What the task asks: In the entries below, how many lines hold the string "eapply"? Answer with the number only.

Stored data:
(* ===== verification/Block.v ===== *)
(** * devices/block.c

    Block devices and their registry.  The driver behind a device, which
    [ops] points to, is an array of sectors: a sector holds what was last
    written to it. *)

From Stdlib Require Import String.
From S2P Require Import Prelude.

Definition BLOCK_SECTOR_SIZE : Z := 512.

Inductive block_type :=
  | BLOCK_KERNEL | BLOCK_FILESYS | BLOCK_SCRATCH | BLOCK_SWAP
  | BLOCK_RAW | BLOCK_FOREIGN.

#[global] Instance block_type_eq_dec : EqDecision block_type.
Proof. solve_decision. Defined.

Record block := Block {
  name : string;
  type : block_type;
  size : Z;
  sectors : list (list Z);   (* what the driver stores *)
  read_cnt : Z;
  write_cnt : Z;
}.

Definition check_sector (b : block) (sector : Z) : res unit :=
  if size b <=? sector then Err EPanic else Ok tt.

(** [block_read]: the device and the 512 bytes put into the buffer. *)
Definition block_read (b : block) (sector : Z) : res (block * list Z) :=
  _ ← check_sector b sector;
  s ← deref (sectors b !! Z.to_nat sector);
  Ok (Block (name b) (type b) (size b) (sectors b) (u64 (read_cnt b + 1)) (write_cnt b), s).

Definition block_write (b : block) (sector : Z) (buffer : list Z) : res block :=
  _ ← check_sector b sector;
  _ ← ASSERT (bool_decide (type b ≠ BLOCK_FOREIGN));
  _ ← deref (sectors b !! Z.to_nat sector);
  Ok (Block (name b) (type b) (size b) (<[Z.to_nat sector := buffer]> (sectors b))
        (read_cnt b) (u64 (write_cnt b + 1))).

Definition block_size (b : block) : Z := size b.
Definition block_name (b : block) : string := name b.

(** ** The registry

    A pointer to a device is its index in [all_blocks]. *)

Record registry := Registry {
  all_blocks : list block;
  block_by_role : block_type → option nat;
}.

(** [ASSERT (role < BLOCK_ROLE_CNT)]. *)
Definition is_role (t : block_type) : bool :=
  match t with BLOCK_RAW | BLOCK_FOREIGN => false | _ => true end.

Definition block_get_role (r : registry) (role : block_type) : res (option nat) :=
  _ ← ASSERT (is_role role); Ok (block_by_role r role).

Definition block_set_role (r : registry) (role : block_type) (b : option nat) : res registry :=
  _ ← ASSERT (is_role role);
  Ok (Registry (all_blocks r)
        (λ t, if decide (t = role) then b else block_by_role r t)).

Definition block_first (r : registry) : option nat :=
  match all_blocks r with [] => None | _ :: _ => Some 0%nat end.
Definition block_next (r : registry) (b : nat) : option nat :=
  if Nat.ltb (b + 1) (length (all_blocks r)) then Some (b + 1)%nat else None.

Definition block_get_by_name (r : registry) (n : string) : option nat :=
  fst <$> list_find (λ b, name b = n) (all_blocks r).

(** [strlcpy] into the 16 bytes of [name] keeps 15 characters; [malloc_ok]
    says whether the allocation succeeds. *)
Definition block_register (r : registry) (malloc_ok : bool) (n : string) (t : block_type)
    (sz : Z) (driver : list (list Z)) : res (registry * nat) :=
  if negb malloc_ok then Err EPanic else
  let b := Block (String.substring 0 15 n) t sz driver 0 0 in
  Ok (Registry (all_blocks r ++ [b]) (block_by_role r), length (all_blocks r)).

(** ** Reading and writing *)

(** A device whose driver stores [size] sectors of 512 bytes each. *)
Record block_wf (b : block) : Prop := {
  bw_size : Z.of_nat (length (sectors b)) = size b;
  bw_sector s : s ∈ sectors b → Z.of_nat (length s) = 512;
  bw_type : type b ≠ BLOCK_FOREIGN;
}.

(** Byte [k] of sector [n]. *)
Definition sector_at (b : block) (n : Z) : list Z := sectors b !!! Z.to_nat n.

Lemma sector_length b n : block_wf b → 0 ≤ n < size b → Z.of_nat (length (sector_at b n)) = 512.
Proof.
  intros Hb Hn. apply (bw_sector _ Hb). unfold sector_at.
  pose proof (bw_size _ Hb).
  destruct (lookup_lt_is_Some_2 (sectors b) (Z.to_nat n)) as [s Hs]; [lia|].
  rewrite (list_lookup_total_correct _ _ _ Hs). by eapply list_elem_of_lookup_2.
Qed.

Lemma sector_lookup b n : block_wf b → 0 ≤ n < size b →
  sectors b !! Z.to_nat n = Some (sector_at b n).
Proof.
  intros Hb Hn. pose proof (bw_size _ Hb). apply list_lookup_lookup_total_lt. lia.
Qed.

Lemma block_read_spec b n : block_wf b → 0 ≤ n < size b →
  ∃ b', block_read b n = Ok (b', sector_at b n) ∧ block_wf b' ∧
    sectors b' = sectors b ∧ size b' = size b.
Proof.
  intros Hb Hn. unfold block_read, check_sector.
  rewrite (proj2 (Z.leb_gt _ _)), sector_lookup by (done || lia). cbn.
  eexists. split; [done|]. destruct Hb. by split_and!.
Qed.

Lemma block_write_spec b n buf : block_wf b → 0 ≤ n < size b → Z.of_nat (length buf) = 512 →
  ∃ b', block_write b n buf = Ok b' ∧ block_wf b' ∧ size b' = size b ∧
    ∀ m, 0 ≤ m → sector_at b' m = if m =? n then buf else sector_at b m.
Proof.
  intros Hb Hn Hl. pose proof (bw_size _ Hb). unfold block_write, check_sector.
  rewrite (proj2 (Z.leb_gt _ _)) by lia. cbn [mbind res_bind].
  rewrite bool_decide_eq_true_2 by apply Hb. cbn [ASSERT mbind res_bind].
  rewrite sector_lookup by done. cbn. eexists. split; [done|].
  split_and!; [split; cbn|done|].
  - by rewrite length_insert.
  - intros s (i & Hi)%list_elem_of_lookup_1. apply list_lookup_insert_Some in Hi as [(_ & <- & _)|[_ Hi]];
      [done|]. by eapply (bw_sector _ Hb), list_elem_of_lookup_2.
  - apply Hb.
  - intros m Hm. unfold sector_at. cbn. destruct (Z.eqb_spec m n) as [->|Hne].
    + apply list_lookup_total_insert_eq. lia.
    + apply list_lookup_total_insert_ne. lia.
Qed.
(* ===== verification/FreeMap.v ===== *)
(** * filesys/free-map.c and the life of inodes

    The free map, kept in memory and in a file, and the functions of
    filesys/inode.c that create, open, close and remove inodes. *)

From stdpp Require Import gmap.
From S2P Require Import Prelude Bitmap Vaddr Block Inode.

Definition FREE_MAP_SECTOR : Z := 0.
Definition ROOT_DIR_SECTOR : Z := 1.

(** [bitmap_write (map, file)] through the file's inode. *)
Definition write_map (s : fs) (m : bitmap) (f : file) : res (fs * bool) :=
  bitmap_write (λ bytes ofs s,
    inode_write_at s (file_inode f) bytes (Z.of_nat (length bytes)) ofs) m s.

Definition free_map_init (s : fs) (mem1 : bool) (mem2 : option (list Z)) : res fs :=
  m ← bitmap_create (block_size (fs_device s)) mem1 mem2;
  match m with
  | None => Err EPanic
  | Some m =>
      m ← bitmap_mark m FREE_MAP_SECTOR;
      m ← bitmap_mark m ROOT_DIR_SECTOR;
      Ok (set_free_map s m)
  end.

(** [free_map_allocate (cnt, &sector)]: the sector when successful. *)
Definition free_map_allocate (s : fs) (cnt : Z) : res (fs * option Z) :=
  '(m, sector) ← bitmap_scan_and_flip (free_map s) 0 cnt false;
  let s := set_free_map s m in
  '(s, sector) ←
    match (if sector =? BITMAP_ERROR then None else free_map_file s) with
    | None => Ok (s, sector)
    | Some f =>
        '(s, ok) ← write_map s (free_map s) f;
        if negb ok then
          m ← bitmap_set_multiple (free_map s) sector cnt false;
          Ok (set_free_map s m, BITMAP_ERROR)
        else Ok (s, sector)
    end;
  Ok (s, if sector =? BITMAP_ERROR then None else Some sector).

Definition free_map_release (s : fs) (sector cnt : Z) : res fs :=
  all ← bitmap_all (free_map s) sector cnt;
  _ ← ASSERT all;
  m ← bitmap_set_multiple (free_map s) sector cnt false;
  let s := set_free_map s m in
  f ← deref (free_map_file s);
  '(s, _) ← write_map s (free_map s) f;
  Ok s.

(** [struct inode_disk] as it lies in its sector. *)
Definition encode_inode (d : inode_disk) : list Z :=
  elem_bytes (start d) ++ elem_bytes (u32 (ilength d)) ++ elem_bytes (imagic d) ++ repeat 0 500.
Definition decode_inode (bs : list Z) : inode_disk :=
  match bytes_elems (take 12 bs) with
  | [a; b; c] => InodeDisk a (s32 b) c
  | _ => InodeDisk 0 0 0
  end.

Definition inode_create (s : fs) (sector length : Z) : res (fs * bool) :=
  _ ← ASSERT (0 <=? length);
  let '(s, ok) := alloc s in
  if negb ok then Ok (s, false) else
  let sectors := bytes_to_sectors length in
  '(s, r) ← free_map_allocate s sectors;
  match r with
  | None => Ok (s, false)
  | Some st =>
      b ← block_write (fs_device s) sector (encode_inode (InodeDisk st length INODE_MAGIC));
      b ← for_up (Z.to_nat sectors) 0 (λ i b, block_write b (u32 (st + i)) (repeat 0 512)) b;
      Ok (set_device s b, true)
  end.

Definition inode_reopen (s : fs) (i : nat) : res fs :=
  n ← deref (inodes s !! i);
  Ok (set_inode s i (Inode (sector n) (s32 (open_cnt n + 1)) (removed n) (deny_write_cnt n) (data n))).

Definition has_sector (s : fs) (sec : Z) (i : nat) : bool :=
  match inodes s !! i with Some n => sector n =? sec | None => false end.

Definition inode_open (s : fs) (sec : Z) : res (fs * option nat) :=
  match list_find (λ i, has_sector s sec i) (open_inodes s) with
  | Some (_, i) => s ← inode_reopen s i; Ok (s, Some i)
  | None =>
      let '(s, ok) := alloc s in
      if negb ok then Ok (s, None) else
      let i := next_inode s in
      '(b, bs) ← block_read (fs_device s) sec;
      Ok (Fs b (<[i := Inode sec 1 false 0 (decode_inode bs)]> (inodes s)) (i :: open_inodes s)
            (S i) (free_map s) (free_map_file s) (allocs s), Some i)
  end.

Definition inode_get_inumber (s : fs) (i : nat) : res Z :=
  n ← deref (inodes s !! i); Ok (sector n).

Definition inode_close (s : fs) (inode : option nat) : res fs :=
  match inode with
  | None => Ok s
  | Some i =>
      n ← deref (inodes s !! i);
      let n := Inode (sector n) (s32 (open_cnt n - 1)) (removed n) (deny_write_cnt n) (data n) in
      let s := set_inode s i n in
      if open_cnt n =? 0 then
        let s := Fs (fs_device s) (inodes s) (filter (λ j, j ≠ i) (open_inodes s)) (next_inode s)
                   (free_map s) (free_map_file s) (allocs s) in
        s ← (if removed n then
               s ← free_map_release s (sector n) 1;
               free_map_release s (start (data n)) (bytes_to_sectors (ilength (data n)))
             else Ok s);
        Ok (Fs (fs_device s) (delete i (inodes s)) (open_inodes s) (next_inode s)
              (free_map s) (free_map_file s) (allocs s))
      else Ok s
  end.

Definition inode_remove (s : fs) (inode : option nat) : res fs :=
  i ← deref inode;
  n ← deref (inodes s !! i);
  Ok (set_inode s i (Inode (sector n) (open_cnt n) true (deny_write_cnt n) (data n))).

Definition inode_deny_write (s : fs) (i : nat) : res fs :=
  n ← deref (inodes s !! i);
  let n := Inode (sector n) (open_cnt n) (removed n) (s32 (deny_write_cnt n + 1)) (data n) in
  _ ← ASSERT (deny_write_cnt n <=? open_cnt n);
  Ok (set_inode s i n).

Definition inode_allow_write (s : fs) (i : nat) : res fs :=
  n ← deref (inodes s !! i);
  _ ← ASSERT (0 <? deny_write_cnt n);
  _ ← ASSERT (deny_write_cnt n <=? open_cnt n);
  Ok (set_inode s i
        (Inode (sector n) (open_cnt n) (removed n) (s32 (deny_write_cnt n - 1)) (data n))).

Answer to this exercise: 2